The 21st Amendment is the well-spring for all this bad regulation. It has imposed huge costs and hassles and consumers and fostered all sorts of corruption.

Done properly, the 1933 amendment should have struck down the 18th Amendment (Prohibition) and left it at that. But no. The amendment also decreed:

The transportation or importation into any State, Territory, or possession of the United States for delivery or use therein of intoxicating liquors, in violation of the laws thereof, is hereby prohibited.

At first glance, this looks like federalism. It isn’t. This is an invitation to mischief that has allowed states to erect all sorts of rules that inhibit the commercial drinks trade.

This provision also is offensive to the Constitution on two counts. First, it runs directly contrary to the Commerce Clause (Article 1, Section 8, Clause 3), which assigns the federal government –not states—the authority regulate commerce among the states. There’s a massive corpus of constitutional law that greatly curtails the authority of states to interfere in commerce. A state –say, Ohio – cannot protect its domestic manufacturers by forbidding out-of-state manufacturers from selling their gewgaws and widgets in Ohio.

Second, the Constitution is wholly silent on the specifics of trade, leaving the regulation of specific goods and services to Congress to decide on a case-by-case basis. Quick civics quiz: what two types of commercial trade does the Constitution explicitly limit? Guns and drugs? Nope. Illicit drugs and prostitution? No. The correct answer is: the slave trade and the alcohol trade. How’s that for a moral equivalence?

When the Supreme Court took up the matter of state policies inhibiting out-of-state alcohol shipments to consumers, it split five to four. The 2005 Granholm case curbed some of the most egregious state policies, but the justices could not wish away the 21st Amendment. The text is the text.
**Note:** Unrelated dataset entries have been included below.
Lemma process_req (sI s : CUDT.t K) ts now : plain_config (m_config sI) -> compatible (m_config sI) (m_config s) ->
  exists s', processSrtMsg_HSREQ (req_fill sI).2 12 ts HS_VERSION_SRT1 now s = (s', SRT_CMD_HSRSP) /\ after_req (m_config sI) (now - ts) s s'.
Proof.
  intros Hp [Hapi Hmin _]. rewrite req_words. pose proof (pc_version _ Hp) as Hv. set (c := m_config sI) in *. unfold processSrtMsg_HSREQ.
  destruct (req_flags_set (bTSBPD c) (m_bTLPktDrop sI) (bRcvNakReport c) (bMessageAPI c)) as (F1 & F2 & F3 & F4 & F5 & F6).
  set (fl := req_flags _ _ _ _) in *. set (la := if bTSBPD c then _ else _). destruct (get3 (uSrtVersion c) fl la) as (-> & -> & ->).
  clearbody fl. cbn -[IsSet Z.max Bits.unwrap Z.lor Bits.wrap u32]. rewrite F1, F2, F3, F4, F5, F6, negb_involutive.
  rewrite (proj2 (Z.ltb_ge (uSrtVersion c) SRT_VERSION_FEAT_HSv5)), (proj2 (Z.ltb_ge (uSrtVersion c) _)) by (exact Hmin || lia).
  rewrite Hapi, eqb_reflx. cbn -[IsSet Z.max Bits.unwrap Z.lor Bits.wrap u32].
  eexists. split; [reflexivity|]. destruct (halves (u32 (iRcvLatency c)) (u32 (iPeerLatency c))) as [E1 E2]. rewrite !u32_mod16 in E1, E2.
  unfold la. clear la. destruct (bTSBPD c) eqn:Et; cbn -[Z.max Bits.unwrap Z.lor Bits.wrap u32 core]; [rewrite E1, E2|];
    destruct (bTSBPD (m_config s)) eqn:Es, (m_bTLPktDrop sI), (bRcvNakReport c) eqn:En; split; rewrite ?Es, ?Et, ?En; cbn -[Z.max Z.modulo Z.pow]; rewrite ?orb_true_r, ?orb_false_r; reflexivity.
Qed.

(** The effect of a response from a responder in the state [sR]. *)
Record after_rsp (sR : CUDT.t K) (start : Z) s s' : Prop := {
  as_core : core s' = core s;
  as_start : m_tsRcvPeerStartTime s' = if m_tsRcvPeerStartTime s =? 0 then start else m_tsRcvPeerStartTime s;
  as_delay : m_iTsbPdDelay_ms s' = if m_bPeerTsbPd sR && bTSBPD (m_config s) then m_iPeerTsbPdDelay_ms sR mod 2 ^ 16 else m_iTsbPdDelay_ms s;
  as_peer : m_iPeerTsbPdDelay_ms s' = if bTSBPD (m_config sR) then m_iTsbPdDelay_ms sR mod 2 ^ 16 else m_iPeerTsbPdDelay_ms s;
  as_version : m_uPeerSrtVersion s' = uSrtVersion (m_config sR);
  as_tsbpd : m_bTsbPd s' = m_bTsbPd s || m_bPeerTsbPd sR && bTSBPD (m_config s);
  as_peer_tsbpd : m_bPeerTsbPd s' = m_bPeerTsbPd s || bTSBPD (m_config sR);
}.

Lemma process_rsp (sR s : CUDT.t K) ts now : plain_config (m_config sR) -> compatible (m_config s) (m_config sR) -> m_tsRcvPeerStartTime sR <> 0 ->
  SrtVersion 1 0 7 < m_uPeerSrtVersion sR ->
  exists s', processSrtMsg_HSRSP (rsp_fill sR).2 12 ts HS_VERSION_SRT1 now s = (s', SRT_CMD_NONE) /\ after_rsp sR (now - ts) s s'.
Proof.
  intros Hp [_ _ Hmin] Hts Hpv. pose proof (pc_version _ Hp) as Hv. rewrite rsp_words by (done || (unfold SRT_VERSION_FEAT_HSv5, SrtVersion in *; lia)).
  set (c := m_config sR) in *. unfold processSrtMsg_HSRSP.
  destruct (rsp_flags_set (bTSBPD c) (m_bPeerTsbPd sR) (m_bTLPktDrop sR) (bRcvNakReport c) (m_bPeerRexmitFlag sR)) as (F1 & F2 & F3 & F4 & F5).
  set (fl := rsp_flags _ _ _ _ _) in *. set (la := Z.lor (if bTSBPD c then _ else _) _). destruct (get3 (uSrtVersion c) fl la) as (-> & -> & ->). clearbody fl.
  change (HS_VERSION_SRT1 =? HS_VERSION_UDT4) with false. cbn [andb]. change (12 <? 8) with false.
  assert (Hstart : exists s0, s0 = (if m_tsRcvPeerStartTime s =? 0 then set_m_tsRcvPeerStartTime (now - ts) s else s)) by eauto.
  destruct Hstart as [s0 E0]. rewrite <- E0. assert (Hc0 : m_config s0 = m_config s) by (rewrite E0; by destruct (_ =? 0)).
  cbn -[IsSet Z.max Bits.unwrap Z.lor Bits.wrap u32 SrtVersion]. rewrite Hc0, F1, F2, F3, F4, F5.
  rewrite (proj2 (Z.ltb_ge (uSrtVersion c) _)) by exact Hmin.
  eexists. split; [reflexivity|].
  assert (E1 : bTSBPD c = true -> Bits.unwrap 31 16 la = m_iTsbPdDelay_ms sR mod 2 ^ 16).
  { unfold la. intros ->. destruct (m_bPeerTsbPd sR); [rewrite (proj1 (halves _ _))|rewrite Z.lor_0_r, (proj1 (half_only _))]; apply u32_mod16. }
  assert (E2 : m_bPeerTsbPd sR = true -> Bits.unwrap 15 0 la = m_iPeerTsbPdDelay_ms sR mod 2 ^ 16).
  { unfold la. intros ->. destruct (bTSBPD c).
    - rewrite (proj2 (halves _ _)). apply u32_mod16.
    - rewrite <- (eq_refl : Bits.wrap 31 16 0 = 0), (proj2 (halves 0 _)). apply u32_mod16. }
  assert (Hcore : core s0 = core s) by (rewrite E0; by destruct (_ =? 0)).
  assert (Hs0 : m_tsRcvPeerStartTime s0 = (if m_tsRcvPeerStartTime s =? 0 then now - ts else m_tsRcvPeerStartTime s) /\ m_iTsbPdDelay_ms s0 = m_iTsbPdDelay_ms s /\
    m_iPeerTsbPdDelay_ms s0 = m_iPeerTsbPdDelay_ms s /\ m_bTsbPd s0 = m_bTsbPd s /\ m_bPeerTsbPd s0 = m_bPeerTsbPd s) by (rewrite E0; by destruct (_ =? 0)).
  destruct Hs0 as (S1 & S2 & S3 & S4 & S5). clearbody la. clear E0.
  set (b1 := (_ <=? _) && m_bTLPktDrop sR). set (b2 := (_ <=? _) && bRcvNakReport c). set (b3 := (_ <=? _) && m_bPeerRexmitFlag sR). clearbody b1 b2 b3.
  destruct (bTSBPD c) eqn:Et; [rewrite (E1 eq_refl)|clear E1]; (destruct (m_bPeerTsbPd sR) eqn:Ep; [rewrite (E2 eq_refl)|clear E2]);
    destruct (bTSBPD (m_config s)) eqn:Es, b1, b2, b3; (split; fold c; rewrite ?Es, ?Et, ?Ep, <- ?Hcore, <- ?S1, <- ?S2, <- ?S3, <- ?S4, <- ?S5; cbn -[Z.modulo Z.pow];
      rewrite ?orb_true_r, ?orb_false_r; reflexivity).
Qed.
End Exchange.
Ideally, we would wipe the 21st Amendment’s offending provision from Constitution. This would remove any ambiguity about the extent of the Commerce Clause. Amending any part of our national charter is a heavy lift, but that does not mean it is not worth doing.

The internet is making it tougher for states to maintain indefensible liquor traffic. Sites like InternetWines.com and others have ways to ship drinks licitly. Consumer expectations have risen, and states are going to have a hard time telling the public, “No you can’t have that beverage. Because.” Over time, more of these bad policies to will crumble, so long as voters keep telling state legislatures that we want better.